What's going on at Delta
and who's helping make it happen
Chicago is a city that was built on factories, steel mills, refineries, and transportation. That history led to progress at the expense of the air we breathe, the water we drink, and the ground on which we live. While coal power plants no longer operate in the city and much of the large, polluting factories have left, health concerns remain for many Chicagoans, especially those who live in communities with a disproportionate amount of pollution.
Delta Institute is working with community-based organizations to develop air monitoring programs that use a system of low-cost air monitors to collect data on the pollutants they’re most concerned about – those that come from places like metal recyclers, pet coke storage facilities, and diesel trucks. This quantification is critical because data on ambient air pollution is often unavailable, and a lack of data significantly limits a community’s ability to advocate for cleaner air.
Delta’s work on this issue has formed into a U.S. EPA-funded research project called Shared Air Shared Action: Community Empowerment Through Low-Cost Air Pollution Monitoring. We’re working in partnership with UIC’s School of Public Health, the Respiratory Health Association, Kansas State University, the Little Village Environmental Justice Organization, Southeast Environmental Task Force, People for Community Recovery, and Alliance for a Greener South Loop.
The team is testing a system of mobile and stationary low-cost air monitors that residents in Chicago’s Little Village, South Loop, the Riverdale Community Area, and the Southeast Side neighborhoods will use to collect their own data about the pollutants in the air they breathe.

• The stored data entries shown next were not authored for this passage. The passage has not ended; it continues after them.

(* ===== verification/Resources.v ===== *)
(** * Resource descriptors of uACPI: [uacpi/resources.c]

    Descriptors are bytes in memory, in AML form and in native form; each
    direction of the conversion interprets the programs of [ResourceTables]
    over both.  A store outside of mapped memory is undefined.

    The allocator and, for the entry points that evaluate methods, the
    interpreter are parameters. *)
From S2P Require Import Prelude Status Klibc ResourceTables.

(** ** Memory *)

(** The little-endian integer of [n] bytes. *)
Fixpoint load_le (n : nat) (p : Z) : M memory Z :=
  match n with
  | O => mret 0
  | S n => b ← peek p; r ← load_le n (p + 1); mret (b + 256 * r)
  end.
Fixpoint store_le (n : nat) (p v : Z) : M memory unit :=
  match n with
  | O => mret tt
  | S n => _ ← poke p (u8 v); store_le n (p + 1) (Z.shiftr v 8)
  end.

(** ** Types *)

Inductive uacpi_aml_resource : Type :=
  | UACPI_AML_RESOURCE_TYPE_INVALID
  | UACPI_AML_RESOURCE_IRQ | UACPI_AML_RESOURCE_DMA | UACPI_AML_RESOURCE_START_DEPENDENT
  | UACPI_AML_RESOURCE_END_DEPENDENT | UACPI_AML_RESOURCE_IO | UACPI_AML_RESOURCE_FIXED_IO
  | UACPI_AML_RESOURCE_FIXED_DMA | UACPI_AML_RESOURCE_VENDOR_TYPE0 | UACPI_AML_RESOURCE_END_TAG
  | UACPI_AML_RESOURCE_MEMORY24 | UACPI_AML_RESOURCE_GENERIC_REGISTER | UACPI_AML_RESOURCE_VENDOR_TYPE1
  | UACPI_AML_RESOURCE_MEMORY32 | UACPI_AML_RESOURCE_FIXED_MEMORY32 | UACPI_AML_RESOURCE_ADDRESS32
  | UACPI_AML_RESOURCE_ADDRESS16 | UACPI_AML_RESOURCE_EXTENDED_IRQ | UACPI_AML_RESOURCE_ADDRESS64
  | UACPI_AML_RESOURCE_ADDRESS64_EXTENDED | UACPI_AML_RESOURCE_GPIO_CONNECTION | UACPI_AML_RESOURCE_PIN_FUNCTION
  | UACPI_AML_RESOURCE_SERIAL_CONNECTION | UACPI_AML_RESOURCE_PIN_CONFIGURATION | UACPI_AML_RESOURCE_PIN_GROUP
  | UACPI_AML_RESOURCE_PIN_GROUP_FUNCTION | UACPI_AML_RESOURCE_PIN_GROUP_CONFIGURATION | UACPI_AML_RESOURCE_CLOCK_INPUT.
#[export] Instance uacpi_aml_resource_eq_dec : EqDecision uacpi_aml_resource.
Proof. solve_decision. Defined.

(** [type_to_aml_resource]: the item name of a descriptor, small or large. *)
Definition type_to_aml_resource (t : uacpi_aml_resource) : Z :=
  match t with
  | UACPI_AML_RESOURCE_TYPE_INVALID => 0
  | UACPI_AML_RESOURCE_IRQ => 0x04 | UACPI_AML_RESOURCE_DMA => 0x05
  | UACPI_AML_RESOURCE_START_DEPENDENT => 0x06 | UACPI_AML_RESOURCE_END_DEPENDENT => 0x07
  | UACPI_AML_RESOURCE_IO => 0x08 | UACPI_AML_RESOURCE_FIXED_IO => 0x09 | UACPI_AML_RESOURCE_FIXED_DMA => 0x0A
  | UACPI_AML_RESOURCE_VENDOR_TYPE0 => 0x0E | UACPI_AML_RESOURCE_END_TAG => 0x0F
  | UACPI_AML_RESOURCE_MEMORY24 => 0x01 | UACPI_AML_RESOURCE_GENERIC_REGISTER => 0x02
  | UACPI_AML_RESOURCE_VENDOR_TYPE1 => 0x04 | UACPI_AML_RESOURCE_MEMORY32 => 0x05
  | UACPI_AML_RESOURCE_FIXED_MEMORY32 => 0x06 | UACPI_AML_RESOURCE_ADDRESS32 => 0x07
  | UACPI_AML_RESOURCE_ADDRESS16 => 0x08 | UACPI_AML_RESOURCE_EXTENDED_IRQ => 0x09
  | UACPI_AML_RESOURCE_ADDRESS64 => 0x0A | UACPI_AML_RESOURCE_ADDRESS64_EXTENDED => 0x0B
  | UACPI_AML_RESOURCE_GPIO_CONNECTION => 0x0C | UACPI_AML_RESOURCE_PIN_FUNCTION => 0x0D
  | UACPI_AML_RESOURCE_SERIAL_CONNECTION => 0x0E | UACPI_AML_RESOURCE_PIN_CONFIGURATION => 0x0F
  | UACPI_AML_RESOURCE_PIN_GROUP => 0x10 | UACPI_AML_RESOURCE_PIN_GROUP_FUNCTION => 0x11
  | UACPI_AML_RESOURCE_PIN_GROUP_CONFIGURATION => 0x12 | UACPI_AML_RESOURCE_CLOCK_INPUT => 0x13
  end.
Lemma aml_resource_turn_run cb p n c :
  let m := mem c in
  bytes_at m p n -> 0 <= n ->
  aml_resource_turn cb (p, n) c =
    if n =? 0 then Some (inr UACPI_STATUS_NO_RESOURCE_END_TAG, c)
    else if negb (descriptor_ok m p n) then Some (inr UACPI_STATUS_AML_INVALID_RESOURCE, c)
    else (decision ← cb p (size_at m p) (aml_resources (type_at m p));
          mret (match decision with
                | UACPI_ITERATION_DECISION_BREAK => inr UACPI_STATUS_OK
                | UACPI_ITERATION_DECISION_CONTINUE =>
                    if decide (type_at m p = UACPI_AML_RESOURCE_END_TAG) then inr UACPI_STATUS_OK
                    else inl (p + (header_at m p + size_at m p), n - (header_at m p + size_at m p))
                end)) c.
Proof.
  cbv zeta. intros H Hn. unfold aml_resource_turn. destruct (Z.eqb_spec n 0); [done|].
  destruct (byte_at (mem c) p n p H) as (b & Hb & Hr); [lia|].
  rewrite (bind_run _ _ _ _ _ (on_mem_read _ _ _ (peek_run _ _ _ Hb))).
  destruct (resource_size_run (mem c) p n H ltac:(lia)) as (st & size & Hrun & Hok & Ht & Hf).
  assert (Et : get_aml_resource_type b = type_at (mem c) p) by (unfold type_at, byte_of; by rewrite Hb).
  rewrite Et. unfold descriptor_ok. destruct (decide (type_at (mem c) p = _)) as [->|Hinv]; [done|].
  rewrite bool_decide_eq_false_2 by done. cbn [negb andb].
  rewrite (bind_run _ _ _ _ _ (on_mem_read _ _ _ Hrun)). rewrite <-Hok. destruct (is_ok st) eqn:Est; cbn [negb andb].
  2: { by rewrite (Hf eq_refl). }
  destruct (Ht eq_refl) as [-> ->]. destruct (size_allowed _ _) eqn:Ea; cbn [negb andb]; [|done].
  assert (Ek : aml_resource_kind_to_header_size (resource_kind (aml_resources (type_at (mem c) p))) = header_at (mem c) p)
    by (by apply header_at_kind with b).
  rewrite r_type_resources, Ek. rewrite (Z.add_comm (size_at _ _)).
  destruct (decide (type_at (mem c) p = UACPI_AML_RESOURCE_SERIAL_CONNECTION)) as [E|Hne].
  - rewrite bool_decide_eq_true_2 by done. cbn [negb orb]. pose proof Ea as Ha. rewrite E in Ha. apply serial_size in Ha.
    symmetry in Hok. apply andb_true_iff in Hok as [Hh Hl]. apply Z.leb_le in Hh, Hl.
    assert (1 <= header_at (mem c) p) by (unfold header_at; case_match; lia).
    change (offset_of acpi_resource_serial "type") with 5.
    rewrite bind_assoc, (bind_run _ _ _ _ _ (on_mem_read _ _ _ (load_le_run 1 _ (p + 5) ltac:(eapply bytes_at_sub, H; lia)))).
    cbn [le_at]. rewrite bind_ret_l, Z.mul_0_r, Z.add_0_r. destruct (is_ok (validate_aml_serial_type _)) eqn:Ev; [done|].
    cbn [negb]. unfold validate_aml_serial_type in *. by case_match.
  - rewrite bool_decide_eq_false_2 by done. done.
Qed.

(** ** The iteration *)

(** Every descriptor of the parser lies in the buffer and is one it accepts. *)
Definition descriptor_in (m : memory) (p n : Z) (d : descriptor) : Prop :=
  let '(q, size, t) := d in
  p <= q /\ q + header_size_of t + size <= p + n /\ 0 <= size < 2 ^ 16 /\ t <> UACPI_AML_RESOURCE_TYPE_INVALID /\
  t = type_at m q /\ size_allowed (aml_resources t) size = true /\
  (t = UACPI_AML_RESOURCE_SERIAL_CONNECTION -> is_ok (validate_aml_serial_type (byte_of m (q + 5))) = true).

Lemma header_at_bound m p : 1 <= header_at m p <= 3.
Proof. unfold header_at. case_match; lia. Qed.
(* ===== verification/ResourcesSafe.v ===== *)
(** * Conversions to native form that stay in their buffer

    A checker of conversion programs and its soundness: a program it accepts
    reads inside the descriptor and writes inside the native resource, for
    every descriptor the iteration hands on. *)
From S2P Require Import Prelude Status Klibc KlibcSpec ResourceTables Resources ResourcesSpec.

(** ** The checker *)

(** What the space after the fixed part of the native resource is for. *)
Inductive extra_kind : Type :=
  | NoExtra
  (** one byte for each bit set in the mask of some bytes at an offset *)
  | BitsExtra (bytes : nat) (offset : Z)
  (** the string of a resource source, after its index *)
  | SourceExtra.
#[export] Instance extra_kind_eq_dec : EqDecision extra_kind.
Proof. solve_decision. Defined.

Section Checker.
Context (spec : spec_data) (kind : extra_kind) (insns : list convert_instruction).
Let header := aml_resource_kind_to_header_size (resource_kind spec).

(** [n] bytes at an offset, in a descriptor of at least [least] bytes and in
    the fixed part of the native resource. *)
Definition in_aml (least off n : Z) : bool := (0 <=? off) && (off + n <=? least + header).
Definition in_native (off n : Z) : bool := (0 <=? off) && (off + 8 + n <=? native_size spec).

(** The count of a field, when the accumulator is known. *)
Definition field_count (acc : option Z) (imm : Z) : option Z :=
  if imm =? 0xFF then Some 1
  else match acc with Some a => if (0 <=? a + imm) && (a + imm <? 256) then Some (Z.max 1 (a + imm)) else None | None => None end.

Fixpoint safe_program (fuel : nat) (pc : Z) (acc : option Z) (least : Z) : bool :=
  match fuel, insns !! Z.to_nat pc with
  | S fuel, Some i =>
      let next := safe_program fuel (pc + 1) in
      let skip := safe_program fuel (pc + 1 + f3 i) in
      (0 <=? pc) && (pc <? 255) &&
      match code i with
      | END => true
      | FIELD_8 | FIELD_16 | FIELD_32 | FIELD_64 =>
          match field_count acc (f3 i) with
          | Some n => in_aml least (f1 i) (field_bytes (code i) * n) && in_native (f2 i) (field_bytes (code i) * n) && next (Some 0) least
          | None => false
          end
      | BIT_FIELD_1 | BIT_FIELD_2 | BIT_FIELD_3 | BIT_FIELD_6 => in_aml least (f1 i) 1 && in_native (f2 i) 1 && next acc least
      | SKIP_IF_AML_SIZE_LESS_THAN =>
          (0 <=? f3 i) && (pc + 1 + f3 i <? 256) && next acc (Z.max least (f1 i)) && skip acc least
      | SKIP_IF_NOT_EQUALS => (0 <=? f3 i) && (pc + 1 + f3 i <? 256) && next acc least && skip acc least
      | SET_TO_IMM => in_native (f2 i) 1 && next acc least
      | LOAD_8_STORE => in_aml least (f1 i) 1 && in_native (f2 i) 1 && next None least
      | PACKED_ARRAY_8 => bool_decide (kind = BitsExtra 1 (f1 i)) && in_aml least (f1 i) 1 && in_native (f2 i) 0 && in_native (f3 i) 1 && next acc least
      | PACKED_ARRAY_16 => bool_decide (kind = BitsExtra 2 (f1 i)) && in_aml least (f1 i) 2 && in_native (f2 i) 0 && in_native (f3 i) 1 && next acc least
      | RESOURCE_SOURCE =>
          bool_decide (kind = SourceExtra) && bool_decide (acc = Some 0) && (f3 i =? 0) && in_native (f2 i) (csize uacpi_resource_source) && next acc least
      | _ => false
      end
  | _, _ => false
  end.
End Checker.
(** C4: A descriptor of an I/O range, a fixed one, a fixed DMA channel, a
    memory range of any of the three kinds or a generic register, of the size
    its type has, goes to native form and back, in memory where the two forms
    are apart and the second copy is zeroed: both conversions run, and the descriptor that comes out has
    every bit of the one that went in that its specification defines (see
    [defined_bits]); the reserved ones are 0. *)
Theorem plain_descriptor_roundtrip (t : uacpi_aml_resource) (m : memory) (data res out : Z) (a : Z -> Z) (c : conv) :
  t ∈ plain_types -> view m data (descriptor_size t) a -> (forall j, 0 <= j < descriptor_size t -> 0 <= a j < 256) ->
  type_at m data = t -> size_at m data = aml_size (aml_resources t) ->
  mapped_bytes m res (native_size (aml_resources t)) -> view m out (descriptor_size t) (fun _ => 0) ->
  data + descriptor_size t <= res \/ res + native_size (aml_resources t) <= data ->
  out + descriptor_size t <= res \/ res + native_size (aml_resources t) <= out -> ready m res c ->
  exists c1 c2, do_aml_resource_to_native data (aml_size (aml_resources t)) (aml_resources t) c = Some (UACPI_ITERATION_DECISION_CONTINUE, c1) /\
    do_native_resource_to_aml res (c1 <| c_buf := out |>) = Some (UACPI_ITERATION_DECISION_CONTINUE, c2) /\
    view (mem c2) out (descriptor_size t) (fun k => Z.land (a k) (nth (Z.to_nat k) (defined_bits t) 0)).
Proof.
  intros Ht. rewrite <- (room_is_size t Ht). intros Hv Ha Hty Hsz Hres Hz Hap1 Hap2 Hc.
  destruct (plain_roundtrip_spec t m data res out a c) as (c1 & c2 & E1 & E2 & Hv2); [done..|].
  exists c1, c2. split_and!; [done|done|]. eapply view_ext; [|exact Hv2]. intros k Hk. cbv beta. by rewrite kept_byte_defined.
Qed.

(** A fixed I/O range, at 0, with room for its native form at 16 and for the
    copy at 32. *)
Definition fixed_io : memory := mem_of 0 (([0x4B; 0x78; 0x03; 0x08] ++ replicate 36 0)).
Definition fixed_io_byte (k : Z) : Z := byte_of fixed_io k.

Lemma plain_descriptor_roundtrip_witness :
  exists c1 c2, do_aml_resource_to_native 0 3 (aml_resources UACPI_AML_RESOURCE_FIXED_IO) (Conv fixed_io 16 UACPI_STATUS_OK false)
      = Some (UACPI_ITERATION_DECISION_CONTINUE, c1) /\
    do_native_resource_to_aml 16 (c1 <| c_buf := 32 |>) = Some (UACPI_ITERATION_DECISION_CONTINUE, c2) /\
    view (mem c2) 32 4 (fun k => Z.land (fixed_io_byte k) (nth (Z.to_nat k) [255; 255; 255; 255] 0)).
Proof.
  assert (Hb : bytes_at fixed_io 0 40) by (apply (bytes_atb_spec _ _ 40); vm_compute; reflexivity).
  assert (Hv : forall p n, 0 <= p -> p + n <= 40 -> view fixed_io p n (fun k => byte_of fixed_io (p + k))).
  { intros p n Hp Hn k Hk. destruct (byte_at fixed_io 0 40 (p + k) Hb) as (b & E & _); [lia|]. unfold byte_of. by rewrite E. }
  apply (plain_descriptor_roundtrip UACPI_AML_RESOURCE_FIXED_IO fixed_io 0 16 32 fixed_io_byte (Conv fixed_io 16 UACPI_STATUS_OK false)).
  - by apply (bool_decide_unpack _).
  - apply (Hv 0); [lia|]. by vm_compute.
  - intros j Hj. change (descriptor_size UACPI_AML_RESOURCE_FIXED_IO) with 4 in Hj. destruct (byte_at fixed_io 0 40 j Hb) as (b & E & Hr); [lia|].
    unfold fixed_io_byte, byte_of. by rewrite E.
  - vm_compute. reflexivity.
  - vm_compute. reflexivity.
  - eapply view_mapped; [apply (Hv 0 40); lia|lia|]. by vm_compute.
  - change (descriptor_size UACPI_AML_RESOURCE_FIXED_IO) with 4. eapply view_ext; [|apply (Hv 32 4); lia]. intros k Hk.
    assert (k = 0 \/ k = 1 \/ k = 2 \/ k = 3) as [-> | [-> | [-> | ->]]] by lia; vm_compute; reflexivity.
  - left. by vm_compute.
  - right. by vm_compute.
  - by split_and!.
Defined.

Piles of petroleum coke, a remnant of oil refining also known as petcoke, have contributed significant particle pollution to the Southeast Side for years. Petcoke dust contains PM10, particles that are smaller than 10 microns in diameter and can enter the lungs and cause serious health issues, and PM2.5, particles that are smaller than 2.5 microns and can enter the lungs and bloodstream.
The Southeast Environment Task Force (SETF) helped prioritize where residents would monitor and what they would be monitoring for. A key component of Shared Air Shared Action is community science, or data collection by members of the community who collaborate with research scientists.
Each community sets the monitoring priorities, and it’s the community members who will use the data when the research project is complete.
Samuel Corona, a community organizer for SETF, highlights the gravity of the situation:
“Petcoke, like all other bulk handling materials, has been assaulting the quality of life for residents of the Southeast Side. We share a footprint with our industrial neighbors. The residents of this community have become imprisoned in their homes due to the fear of what’s in our ambient air.”
Shared Air Shared Action aims to empower residents by giving them the ability to scientifically gather relevant data themselves. Each of the four communities involved in Shared Air Shared Action will conduct two rounds of air monitoring, in the summer and winter. Each community group will share their data with their communities at engagement events and meetings.
At the end of the research project, the team will compile training materials, methodology, and lessons learned into a guidebook that other communities across the country can use to develop their own resident-led, low-cost air monitoring programs. Asked what his hopes are for Shared Air Shared Action, Samuel responds:
“To create awareness for my community and an engagement toolbox for other communities facing environmental injustice.”